Because surgery is the main treatment for endometriosis, women often have more than one operation to alleviate pain. Hysterectomy is the most common surgical option when other treatments fail and fertility is not a concern.
Most studies on pain that recurs after treatment have dealt with short- or medium-term outcomes. No researchers have conducted long-term studies with large groups to evaluate the risk of endometriosis patients having additional surgeries.
Another concern for endometriosis patients is developing certain cancers, particularly ovarian cancer. Most studies that have assessed the link between the two have relied on self-reported diagnoses of endometriosis and focused on subgroups, such as infertile patients. The bottom line is that research on this issue has many limitations.

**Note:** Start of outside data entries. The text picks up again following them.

(* ===== verification/System.v ===== *)
(** * The whole path: namespaces, the HTTP transport and a relay

    Every layer of a message in one definition: a mailbox handle of a
    namespace seals a payload, the coordinator hands the frame to the HTTP
    transport, the request reaches the handler of the relay, and the handle of
    another namespace takes the frame out, drops what it has seen and opens
    the rest.  The system is driven by a list of operations: sends of any
    number of namespaces, frames anybody with the credential posts, and rounds
    of the receiver.  It refines an abstract channel. *)

From S2P Require Import Prelude Bytes Crypto Kdf Net Guard Errors Dedup Config Health PeerCard Msgpack State Coordinator SlotWatch Iroh Namespace Relay Http HttpRelay RelayQueue.

(** ** The abstract channel

    A bounded queue of identified items; a pull hands out the oldest item
    unless its identity is among the ones pulled recently. *)

Section Channel.
Context `{PR : Primitives} {A : Type}.

Record channel : Type := MkChannel {
  ch_queue : list (bytes * option A);
  ch_seen : list bytes
}.

Inductive channel_op : Type :=
| ChPush (id : bytes) (content : option A)
| ChPull
| ChIdle.

(** [cap] items are kept, [win] identities are remembered. *)
Definition channel_step (cap win : nat) (op : channel_op) (s : channel) : option A * channel :=
  match op with
  | ChPush id x =>
      (None, MkChannel (drop (S (length (ch_queue s)) - cap) (ch_queue s) ++ [(id, x)]) (ch_seen s))
  | ChPull =>
      match ch_queue s with
      | [] => (None, s)
      | (id, x) :: q =>
          (if decide (digest id ∈ window win (ch_seen s)) then None else x,
           MkChannel q (ch_seen s ++ [id]))
      end
  | ChIdle => (None, s)
  end.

The team looked at the records of 17,834 women newly diagnosed with endometriosis, 83,303 with no evidence of endometriosis, 162,966 who had had laparoscopic sterilization, and 17,834 age-matched controls. They looked at the risk of further gynecological surgery, the number and types of surgery, the time it took before another surgery occurred, and the women’s risk of all cancers.
Women with endometriosis were at 69 percent higher risk of having additional surgery than women without endometriosis. In addition, the risk of women with endometriosis having additional surgery was more than triple that of women who had had laparoscopic sterilization, and 5 1/2 times higher than for the controls.
Researchers also demonstrated that women with endometriosis were at 77 percent higher risk of developing ovarian cancer than age-matched controls, and at 75 percent higher risk than women who had had laparoscopic sterilization.
“Endometriosis is a common gynecological condition, but little is known about the long-term surgical risks in women,” Dr. Lucky Saraswat, the consulting gynecologist at the University of Aberdeen who led the study, said in a press release.
“Our study shows that women with the condition have a higher risk of repeat surgery,” she said. “Greater awareness of the risk of multiple surgical procedures, including hysterectomy, can be useful in counseling women with a new diagnosis of endometriosis and enable them to make timely reproductive choices.”
Professor John Thorpe, the deputy editor of BJOG, noted that “this is the largest study of the long-term risks women with endometriosis face and should help both healthcare professionals and patients when making decisions about treatment.”